Today we continue our chat with CBC Spark host Nora Young about her book The Virtual Self: How Our Digital Lives Are Altering the World Around Us. If you missed part one yesterday, go ahead and check that out. Otherwise, read on:

In your book, you also touch on copyright issues. Content owners are cracking down on privacy yet individuals have to accept terms of service agreements without any input. Is there an imbalance forming between corporate and individual rights?

In terms of service agreements in particular, I spoke to Ian Kerr at the University of Ottawa about some of the issues that come out of this and it’s mostly his observation that we have this standard form contract where you click “I agree.” Obviously it’s not practical for you to negotiate your own separate contract between you and Facebook, there’s a reason for why we have these things, and yet when we’re dealing with our data, this is really quite new.

If we had been born digital and none of those external things like terms of service agreements were in existence, we probably wouldn’t be thinking about negotiating those relationships in the way that we currently do. Again, one of the things that people who know a lot more about this stuff than I do (lawyers and so forth) are thinking about whether we need something like a data bill of rights or whether we need to think in terms of ownership of data and be more rigorous in the governance of who can do what with it.
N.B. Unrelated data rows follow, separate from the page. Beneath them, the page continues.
Definition validateAddressing (addressing : Addressing) : result (Z * Z) :=
  if Mode addressing =? AddressByRackSlot then
    if negb (LocalTSAP addressing =? 0) || negb (RemoteTSAP addressing =? 0)
    then fails (invalidError "config.addressing" "rack/slot mode cannot include explicit TSAP values")
    else if Rack addressing >? 7
    then fails (invalidError "config.addressing.rack" "rack must be between 0 and 7")
    else if Slot addressing >? 31
    then fails (invalidError "config.addressing.slot" "slot must be between 0 and 31")
    else if (Role addressing <? ConnectionPG) || (Role addressing >? ConnectionBasic)
    then fails (invalidError "config.addressing.role" "role must be PG, OP, or Basic")
    else
      let remote := Z.lor (Z.lor (u16 (Z.shiftl (Role addressing) 8))
                                 (u16 (Z.shiftl (Rack addressing) 5))) (Slot addressing) in
      Ok (0x0100, remote)
  else if Mode addressing =? AddressByTSAP then
    if negb (Rack addressing =? 0) || negb (Slot addressing =? 0) || negb (Role addressing =? 0)
    then fails (invalidError "config.addressing" "TSAP mode cannot include rack, slot, or role")
    else if (LocalTSAP addressing =? 0) || (RemoteTSAP addressing =? 0)
    then fails (invalidError "config.addressing" "local and remote TSAP must be non-zero")
    else Ok (LocalTSAP addressing, RemoteTSAP addressing)
  else fails (invalidError "config.addressing.mode" "addressing mode is required").

(** [if config.Field == 0 { config.Field = Default }] *)
Definition default_to (d x : Z) : Z := if x =? 0 then d else x.

Definition with_defaults (config : Config) : Config :=
  mkConfig (Endpoint config) (AddressingOf config) (LocalAddress config) (LocalPort config)
    (default_to DefaultRequestedPDU (RequestedPDU config))
    (default_to DefaultMaxFrameBytes (MaxFrameBytes config))
    (default_to DefaultMaxItemsPerCall (MaxItemsPerCall config))
    (default_to DefaultMaxFragmentsPerCall (MaxFragmentsPerCall config))
    (default_to DefaultMaxItemBytes (MaxItemBytes config))
    (default_to DefaultMaxBatchBytes (MaxBatchBytes config))
    (default_to DefaultConnectTimeout (ConnectTimeout config))
    (default_to DefaultExchangeTimeout (ExchangeTimeout config))
    (default_to DefaultKeepAlive (KeepAlive config)).

Definition normalizeConfig (input : Config) : result normalizedConfig :=
  endpoint ← invalid_text "config.endpoint" (normalizeEndpoint (Endpoint input));
  let config := with_defaults input in
  if (MaxFrameBytes config <? 32) || (MaxFrameBytes config >? maxTPKTFrame)
  then fails (invalidError "config.max_frame_bytes" "must be between 32 and 65535")
  else if (RequestedPDU config <? minRequestedPDU) || (RequestedPDU config >? maxRequestedPDU)
          || (RequestedPDU config + 7 >? MaxFrameBytes config)
  then fails (invalidError "config.requested_pdu"
                "must be between 240 and 960 and fit the configured frame limit")
  else if (MaxItemsPerCall config <? 1) || (MaxItemsPerCall config >? Z.shiftl 1 20)
  then fails (invalidError "config.max_items_per_call" "must be between 1 and 1048576")
  else if (MaxFragmentsPerCall config <? 1) || (MaxFragmentsPerCall config >? Z.shiftl 1 20)
  then fails (invalidError "config.max_fragments_per_call" "must be between 1 and 1048576")
  else if (MaxItemBytes config <? 1) || (MaxItemBytes config >? Z.shiftl 1 30)
  then fails (invalidError "config.max_item_bytes" "must be between 1 and 1073741824")
  else if (MaxBatchBytes config <? MaxItemBytes config)
          || (MaxBatchBytes config >? Z.shiftl 1 31 - 1)
  then fails (invalidError "config.max_batch_bytes"
                "must be at least max_item_bytes and no more than 2147483647")
  else if (ConnectTimeout config <? 0) || (ExchangeTimeout config <? 0) || (KeepAlive config <? 0)
  then fails (invalidError "config.timeout" "durations must not be negative")
  else
    '(localTSAP, remoteTSAP) ← validateAddressing (AddressingOf config);
    localAddr ← invalid_text "config.local_address"
                  (normalizeLocalAddress (LocalAddress config) (LocalPort config));
    Ok (mkNormalized config endpoint localAddr localTSAP remoteTSAP).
Obviously in Canada we’re lucky enough to have organizations such as the Office of the Privacy Commissioner who are writing those questions. It seems pretty clear that if we’re going into a situation where theoretically it’s starting to look like our lives are being captured, do we really want to be relying just on these individual terms of service agreements or maybe what we want to say is that we’re the people who have the data, the data belongs to us and we decide when we want to lend it out and make it available to other third parties.
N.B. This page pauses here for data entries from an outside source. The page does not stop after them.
(* ===== verification/Address.v ===== *)
(** * Address: the textual form of addresses (address.go)

    The four regular expressions become matchers that follow the pattern from
    left to right: alternatives in their order with backtracking, and maximal
    digit runs (nothing that follows one in a pattern starts with a digit). *)

From S2P Require Import Errors GoText Item.

(** ** Matching *)

Fixpoint span_digits (s : list Z) : list Z * list Z :=
  match s with
  | c :: rest => if is_digit c then let '(ds, rest) := span_digits rest in (c :: ds, rest) else ([], s)
  | [] => ([], [])
  end.

(** [([0-9]+)]: the group and the rest of the text. *)
Definition digits (s : list Z) : option (list Z * list Z) :=
  match span_digits s with
  | ([], _) => None
  | (ds, rest) => Some (ds, rest)
  end.

(** [(a|b|...)] followed by [k]. *)
Fixpoint alternatives {A} (alts : list (list Z)) (k : list Z → list Z → option A) (s : list Z)
    : option A :=
  match alts with
  | [] => None
  | a :: alts =>
      match (if HasPrefix s a then k a (drop (length a) s) else None) with
      | Some r => Some r
      | None => alternatives alts k s
      end
  end.

(** [(?:\.([0-9]+))?$]: an unmatched group is the empty string. *)
Definition dot_digits (s : list Z) : option (list Z) :=
  match s with
  | [] => Some []
  | c :: s =>
      if c =? chr "." then
        match digits s with
        | Some (ds, []) => Some ds
        | _ => None
        end
      else None
  end.

(** [([0-9]+)$] *)
Definition digits_end (s : list Z) : option (list Z) :=
  match digits s with
  | Some (ds, []) => Some ds
  | _ => None
  end.

(** [([0-9]+)(?:\.([0-9]+))?$] *)
Definition offset_bit (s : list Z) : option (list Z * list Z) :=
  match digits s with
  | Some (os, s) => (λ bs, (os, bs)) <$> dot_digits s
  | None => None
  end.

Definition db_widths : list (list Z) := [str "DBX"; str "DBB"; str "DBW"; str "DBD"].

(** [^DB([0-9]+)\.(DBX|DBB|DBW|DBD)([0-9]+)(?:\.([0-9]+))?$] *)
Definition dbAddressPattern (value : list Z) : option (list Z * list Z * list Z * list Z) :=
  alternatives [str "DB"] (λ _ s,
    match digits s with
    | Some (db, s) =>
        alternatives [str "."] (λ _ s,
          alternatives db_widths (λ w s,
            (λ '(os, bs), (db, w, os, bs)) <$> offset_bit s) s) s
    | None => None
    end) value.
I consider it a completely fair exchange to be on Facebook for free and the quid pro quo is that they get to use my preferences and so on to sell me advertising. That might be a completely legitimate decision for me to make. But right now, what seems to be happening is that we have all of this personal data that we’re creating that’s kind of separated into all these different companies with which we have a relationship, which are governed by these terms of service agreements that are difficult to understand. They don’t really give us the power to control our data or bring it all together in one place. As we start thinking about whether this information has value, maybe we need to recalibrate that relationship. Read the rest of this entry »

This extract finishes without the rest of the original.